<<<<

(** * ESMValCore: the ESACCI-OC cmorizer and the CMIP5 fix registry

    A shallow embedding of
    [esmvaltool/utils/cmorizers/obs/cmorize_obs_ESACCI-OC.py] and of the
    behaviour pinned down by the integration tests under
    [tests/integration/cmor/_fixes/cmip5/].

    Conventions of the embedding.
    - Python exceptions are values of [exn]; a call that may raise returns
      a [result].  Code that touches the file system runs in [M], a state
      and error monad over the store of netCDF files.
    - Python floats are IEEE binary64 numbers: [PrimFloat.float].  The
      values of a [float32] array are binary32 numbers: [spec_float] with
      the operations of [SpecFloat] at precision 24.
    - A [dict] used as a map is a [gmap]; a [dict] that is iterated in
      insertion order is an association list.
    - Objects that Python mutates in place (cubes, attribute dictionaries)
      are passed and returned explicitly.
    - Calls to [logger.info] have no effect on any value and are left out. *)

From Stdlib Require Import ZArith Ascii String List DecimalString.
From Corelib Require Import PrimFloat SpecFloat FloatOps.
From stdpp Require Import base option gmap strings list sorting.

Set Warnings "-inexact-float".
Set Default Proof Using "Type".
Open Scope string_scope.
Open Scope Z_scope.

(** ** Exceptions and results *)

(** The exception classes that the modelled code can meet.
    [ArithmeticError] is what iris raises when it refuses an in-place
    operation; it carries the name of the operation, which iris' message
    shows together with the operands.  [LibError] stands for whatever a
    third-party call raises on its own account. *)
Inductive exn : Type :=
| KeyError (key : string)
| NameError (name : string)
| OSError (path : string)
| ValueError (msg : string)
| ArithmeticError (operation : string)
| LibError (msg : string).

Inductive result (A : Type) : Type :=
| Ok (a : A)
| Raise (e : exn).
Arguments Ok {A} a.
Arguments Raise {A} e.

Definition bindR {A B} (r : result A) (k : A → result B) : result B :=
  match r with
  | Ok a => k a
  | Raise e => Raise e
  end.

Declare Scope res_scope.
Delimit Scope res_scope with res.
Notation "x ←r c ; k" := (bindR c (λ x, k))
  (at level 100, c at next level, right associativity) : res_scope.
Open Scope res_scope.

(** A [for] loop whose body may raise: the first exception ends the loop. *)
Fixpoint foldR {S X} (body : S → X → result S) (st : S) (xs : list X)
  : result S :=
  match xs with
  | [] => Ok st
  | x :: xs' => st' ←r body st x; foldR body st' xs'
  end.

(** [d[k]] on a dictionary: [KeyError] when the key is absent. *)
Definition getitem {V} (d : gmap string V) (k : string) : result V :=
  match d !! k with
  | Some v => Ok v
  | None => Raise (KeyError k)
  end.

(** [del d[k]]: [KeyError] when the key is absent. *)
Definition delitem {V} (d : gmap string V) (k : string)
  : result (gmap string V) :=
  match d !! k with
  | Some _ => Ok (delete k d)
  | None => Raise (KeyError k)
  end.

(** ** Iris cubes *)

(** The definition of a coordinate: what [Coord._as_defn()] compares. *)
Record CoordDefn : Type := {
  coord_standard_name : option string;
  coord_long_name : option string;
  coord_var_name : option string;
  coord_units : string;
  coord_attributes : gmap string string;
}.

Global Instance CoordDefn_eq_dec : EqDecision CoordDefn.
Proof. solve_decision. Defined.

Record Coord : Type := {
  coord_defn : CoordDefn;
  coord_points : list float;
}.

(** [cube.metadata]: the six fields of iris' [CubeMetadata]. *)
Record CubeMetadata : Type := {
  standard_name : option string;
  long_name : option string;
  var_name : option string;
  units : string;
  attributes : gmap string string;
  cell_methods : list string;
}.

(** The data of a cube, [cube.data]: a numpy array of one element type,
    here with its values in a row.  The element types are those of the
    variables of a netCDF file that the development tells apart: the two
    floating-point types and the integers. *)
Inductive CubeData : Type :=
| Float64 (values : list float)
| Float32 (values : list spec_float)
| Int64 (values : list Z).

(** A cube.  Coordinates come with the data dimensions they span (none
    for a scalar coordinate).  [cube_coordinates] is the ad-hoc instance
    attribute [cube.coordinates] that [_add_depth_coord] sets; it is
    [None] while the attribute does not exist. *)
Record Cube : Type := {
  cube_metadata : CubeMetadata;
  cube_data : CubeData;
  cube_dim_coords : list (Coord * list nat);
  cube_aux_coords : list (Coord * list nat);
  cube_coordinates : option string;
}.

(** [coord.name()]: the first of standard name, long name and variable
    name that is set, ["unknown"] otherwise. *)
Definition coord_name (c : Coord) : string :=
  match coord_standard_name (coord_defn c) with
  | Some n => n
  | None =>
    match coord_long_name (coord_defn c) with
    | Some n => n
    | None => default "unknown" (coord_var_name (coord_defn c))
    end
  end.

Definition cube_all_coords (cube : Cube) : list Coord :=
  (cube_dim_coords cube).*1 ++ (cube_aux_coords cube).*1.

(** [cube.coords(name)]: the coordinates whose [name()] is [name]. *)
Definition cube_coords (cube : Cube) (name : string) : list Coord :=
  filter (λ c, coord_name c = name) (cube_all_coords cube).

(** [cube.add_aux_coord(coord)] for a scalar coordinate: iris refuses a
    coordinate whose definition is already present on the cube. *)
Definition add_aux_coord (cube : Cube) (coord : Coord) : result Cube :=
  if bool_decide (Exists (λ c, coord_defn c = coord_defn coord)
                         (cube_all_coords cube))
  then Raise (ValueError "Duplicate coordinates are not permitted.")
  else Ok {| cube_metadata := cube_metadata cube;
             cube_data := cube_data cube;
             cube_dim_coords := cube_dim_coords cube;
             cube_aux_coords := (cube_aux_coords cube ++ [(coord, [])])%list;
             cube_coordinates := cube_coordinates cube |}.

Definition set_coordinates (cube : Cube) (v : string) : Cube :=
  {| cube_metadata := cube_metadata cube;
     cube_data := cube_data cube;
     cube_dim_coords := cube_dim_coords cube;
     cube_aux_coords := cube_aux_coords cube;
     cube_coordinates := Some v |}.

Definition set_metadata (cube : Cube) (m : CubeMetadata) : Cube :=
  {| cube_metadata := m;
     cube_data := cube_data cube;
     cube_dim_coords := cube_dim_coords cube;
     cube_aux_coords := cube_aux_coords cube;
     cube_coordinates := cube_coordinates cube |}.

(** The coordinate built on lines 53-60 of the cmorizer. *)
Definition depth_coord : Coord :=
  {| coord_defn :=
       {| coord_standard_name := Some "depth";
          coord_long_name := Some "depth";
          coord_var_name := Some "depth";
          coord_units := "m";
          coord_attributes := {[ "positive" := "down" ]} |};
     coord_points := [1%float] |}.

(** [_add_depth_coord(cube)], lines 50-62.  Python mutates the cube and
    returns [None]; the embedding returns the cube after the call. *)
Definition _add_depth_coord (cube : Cube) : result Cube :=
  match cube_coords cube "depth" with
  | [] =>
    cube ←r add_aux_coord cube depth_coord;
    Ok (set_coordinates cube "depth")
  | _ :: _ => Ok cube
  end.

(** What the development leaves open about an in-place arithmetic
    operation of iris and numpy, because it differs between their
    versions.  [cube.attributes] is a dictionary object, and a
    [cube.metadata] tuple that was taken before the operation holds that
    object, not a copy of it. *)
Class IrisMaths : Type := {
  (** [cube.metadata] after the operation (iris resets the identity of
      the phenomenon). *)
  maths_metadata : CubeMetadata → CubeMetadata;
  (** The contents, after the operation, of the dictionary object that
      was [cube.attributes] before it. *)
  maths_attributes : gmap string string → gmap string string;
  (** The product of an element of a [float32] array and a Python float,
      which is again a [float32]: numpy rounds the product to binary32,
      after rounding the factor to binary32 or not. *)
  mul_float32 : spec_float → float → spec_float;
}.

(** The conversion of a Python float to [float32]: rounding to the
    nearest binary32 number. *)
Definition float32_of_float (x : float) : spec_float :=
  match Prim2SF x with
  | S754_finite s m e => binary_round_aux 24 128 s (Z.pos m) e loc_Exact
  | other => other
  end.

(** [data *= k] on the array of a cube for a Python float [k].  The
    product is taken element by element in the element type of the array:
    in binary64 for a [float64] array.  iris checks, before it touches
    the data, that a float can be cast to the element type, and raises
    [ArithmeticError] for an array of integers. *)
Definition imul_data `{IrisMaths} (data : CubeData) (k : float)
  : result CubeData :=
  match data with
  | Float64 values => Ok (Float64 (map (λ v, v * k)%float values))
  | Float32 values => Ok (Float32 (map (λ v, mul_float32 v k) values))
  | Int64 _ => Raise (ArithmeticError "multiplication")
  end.

(** [cube *= k] for a Python float [k].  The second component follows
    the dictionary object that is [cube.attributes] when the statement
    starts: its contents when the statement has ended. *)
Definition cube_imul `{IrisMaths} (cube : Cube) (k : float)
  : result (Cube * gmap string string) :=
  data ←r imul_data (cube_data cube) k;
  Ok ({| cube_metadata := maths_metadata (cube_metadata cube);
         cube_data := data;
         cube_dim_coords := cube_dim_coords cube;
         cube_aux_coords := cube_aux_coords cube;
         cube_coordinates := cube_coordinates cube |},
      maths_attributes (attributes (cube_metadata cube))).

>>>>

= EXERCISE INSTRUCTIONS =
Only one thing is wanted in reply: the number of lines in the entries that hold the string "taken".

= WORKED SOLUTION =
2